Lição de anuência

Compreendi então a jogada portuguesíssima: “olha, nós viemos aqui para beber uma cerveja e é isso que vamos fazer. Dizes que temos de comprar comida, seja

Chegam dois jovens à esplanada de um restaurante, é uma da tarde. “É só para beber uma cerveja”, avisa o primeiro. O igualmente jovem empregado explica que têm de comer qualquer coisa.

“Então traga-nos a lista – e duas imperiais enquanto escolhemos”. Sorri com este golpe – assim bebiam as cervejas e iam-se embora, devolvendo as listas e dizendo que infelizmente não lhes apetecia nada daquilo.

O empregado recusa o baile: só servirá as imperiais quando trouxer a comida.
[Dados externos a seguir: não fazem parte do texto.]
(** Routing: the speculative registration, and its undoing on rejection. *)
Lemma routed_ok evt ns i :
  core_ok i -> exists r1 resolved,
    resolve_event evt i = (i_set_registry r1 i, Ok resolved) /\ registry_wf r1
    /\ match route_event evt ns (i_registry i) with
       | inl rej => (forall j : StateMachineInner (A := A), dispatch evt resolved ns j = (j, Ok (Some rej)))
                    /\ final_registry evt (Some rej) r1 = i_registry i
       | inr (id, r') =>
           (forall j : StateMachineInner (A := A), dispatch evt resolved ns j = kernel_apply evt id j)
           /\ final_registry evt None r1 = r'
           /\ match evt with AutoCreateNamespace _ => resolved = Some id | _ => True end
           /\ (forall s s' e, apply_event_ns evt id s = (s', Err e) ->
                 final_registry evt (Some (KernelRejected e)) r1 = i_registry i)
       end.
Proof.
  intros Hok. pose proof (co_registry _ Hok) as Wr.
  unfold resolve_event, dispatch, route_event, final_registry, sbind, sget, sret, smodify.
  destruct evt; try (exists (i_registry i), None; by destruct i).
  - destruct (registry_create name (i_registry i)) as [r o] eqn:Ec.
    pose proof (registry_create_ok _ _ _ _ Wr Ec) as (Wr' & _ & Ho).
    exists r, o. split; [done|]. split; [done|]. destruct o as [id|].
    + destruct Ho as (_ & Hid). split_and!; try done.
      intros s s' e He. pose proof (create_namespace_accepted name id s Hid) as Hn. by rewrite He in Hn.
    + destruct Ho as (-> & Hn & _). split; [done|]. unfold registry_remove. destruct (i_registry i) as [m n].
      f_equal. simpl. unfold registry_resolve in Hn. apply delete_id.
      by destruct (decide (name = default_name)).
  - exists (i_registry i), (registry_resolve (i_registry i) (Some name)).
    split; [by destruct i|]. split; [done|]. by destruct (registry_resolve _ _).
Qed.

(** [apply_request] against its specification. *)
Lemma apply_request_ok now index req i :
  core_ok i ->
  match apply_request blake3 now index req i with
  | (j, Ok r) =>
      exists acc, spec_request blake3 index req (core i) = Ok (core j, r, acc) /\ core_ok j
        /\ audited acc (in_replay index i) req (i_audit i) (i_audit j)
        /\ replay_kept (in_replay index i) i j /\ i_db j = i_db i
  | (_, Err _) => in_replay index i = false /\ sink_fails req i (Err tt)
  | (_, Panic) => spec_request blake3 index req (core i) = Panic
                  \/ in_replay index i = false /\ sink_fails req i Panic
  | (_, Hang) => spec_request blake3 index req (core i) = Hang
                 \/ in_replay index i = false /\ sink_fails req i Hang
  end.
Proof.
  intros Hok. unfold apply_request, spec_request.
  assert (is_duplicate req i = match rq_request_id req with Some id => bool_decide (id ∈ k_seen (core i)) | None => false end) as Hd.
  { unfold is_duplicate. destruct (rq_request_id req); [|done]. rewrite (co_set _ Hok). simpl.
    apply bool_decide_ext. set_solver. }
  rewrite <- Hd. clear Hd. rewrite (bind_ok _ _ i i i) by done.
  destruct (CURRENT_SCHEMA_VERSION <? rq_schema_version req); [by exists false; split_and!; try done; left|].
  destruct (is_duplicate req i); [by exists false; split_and!; try done; left|].
  destruct (routed_ok (rq_event req) (rq_namespace_id req) i Hok) as (r1 & resolved & Er & Wr & Hroute).
  rewrite (bind_ok _ _ _ _ _ Er). cbn [core k_registry k_state k_last k_membership k_seen].
  set (i1 := i_set_registry r1 i).
  assert (forall s, core_ok (i_set_state s i1)) as Hok1 by (intros s; destruct Hok; by split).
  assert (forall rejected s, core_ok (i_set_state s i1) ->
            let o := conclude blake3 now index req resolved rejected (pre_alloc_id (rq_event req) i)
                       (pre_alloc_node_id (rq_event req) i) (pre_alloc_edge_id (rq_event req) i) (i_set_state s i1) in
            match o with
            | (j, Ok r) => concluded index req resolved rejected (pre_alloc_id (rq_event req) i)
                             (pre_alloc_node_id (rq_event req) i) (pre_alloc_edge_id (rq_event req) i)
                             (i_set_state s i1) j r
            | (_, Err _) => in_replay index i = false /\ sink_fails req i (Err tt)
            | (_, Panic) => in_replay index i = false /\ sink_fails req i Panic
            | (_, Hang) => in_replay index i = false /\ sink_fails req i Hang
            end) as Hcon by (intros rejected s Hs; exact (conclude_ok now index req _ rejected _ _ _ _ Hs)).
  assert (i_set_state (i_state i) i1 = i1) as Hid by by destruct i.
  destruct (route_event _ _ _) as [rej|[id r']].
  - destruct Hroute as [Hd Hf]. rewrite (bind_ok _ _ _ _ _ (Hd i1)).
    specialize (Hcon (Some rej) (i_state i) (Hok1 _)). rewrite Hid in Hcon.
    destruct (conclude _ _ _ _ _ _ _ _ _ i1) as [j [r|e| |]]; [|done|by right..].
    destruct Hcon as [-> Hc Hokj Ha Hr Hdb]. exists false. split_and!; try done.
    rewrite Hc. simpl. by rewrite Hf.
  - destruct Hroute as (Hd & Hf & Hres & Hrej). unfold sbind at 1. rewrite Hd. unfold kernel_apply.
    change (i_state i1) with (i_state i).
    destruct (apply_event_ns (rq_event req) id (i_state i)) as [s' [[]|e| |]] eqn:Ea; [| |by left..].
    + specialize (Hcon None s' (Hok1 _)).
      destruct (conclude _ _ _ _ _ _ _ _ _ _) as [j [r|e| |]]; [|done|by right..].
      destruct Hcon as [-> Hc Hokj Ha Hr Hdb]. exists true. split_and!; try done.
      rewrite Hc. simpl. rewrite Hf. do 3 f_equal. unfold final_reply, accepted_reply.
      destruct (rq_event req); try done. by rewrite Hres.
    + specialize (Hcon (Some (KernelRejected e)) s' (Hok1 _)).
      destruct (conclude _ _ _ _ _ _ _ _ _ _) as [j [r|e'| |]]; [|done|by right..].
      destruct Hcon as [-> Hc Hokj Ha Hr Hdb]. exists false. split_and!; try done.
      rewrite Hc. simpl. by rewrite (Hrej _ _ _ Ea).
Qed.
Olham para a lista e escolhem o prato mais barato: uns peixinhos da horta.

Pegará? Pegou. O empregado anui, solidário.

Está bem pensado: os peixinhos da horta são um acompanhamento bom para cerveja, uma versão portuguesa do tempura de edamame. Raios, do que me fui lembrar. Perco o apetite, Conto os quilómetros sem fim que me separam duma boa tempura.

Chegam os peixinhos da horta – e os jovens não lhes tocam. Levam cinco minutos a beber as imperiais, levantam-se, pagam e vão-se embora.

Compreendi então a jogada portuguesíssima: “olha, nós viemos aqui para beber uma cerveja e é isso que vamos fazer. Dizes que temos de comprar comida, seja. A razão para não querermos comer não é falta de dinheiro, como vês. Fica aí o prato para veres que não tínhamos fome nenhuma e, mesmo que tivéssemos (e os peixinhos estavam com bom aspecto), antes cagar um pé todo até ao pescoço”.

O empregado sorriu. Também gostou. Não é ele que faz as regras e as regras deste restaurante até são simpáticas. Senti uma bonita cumplicidade entre os três jovens – e a minha também.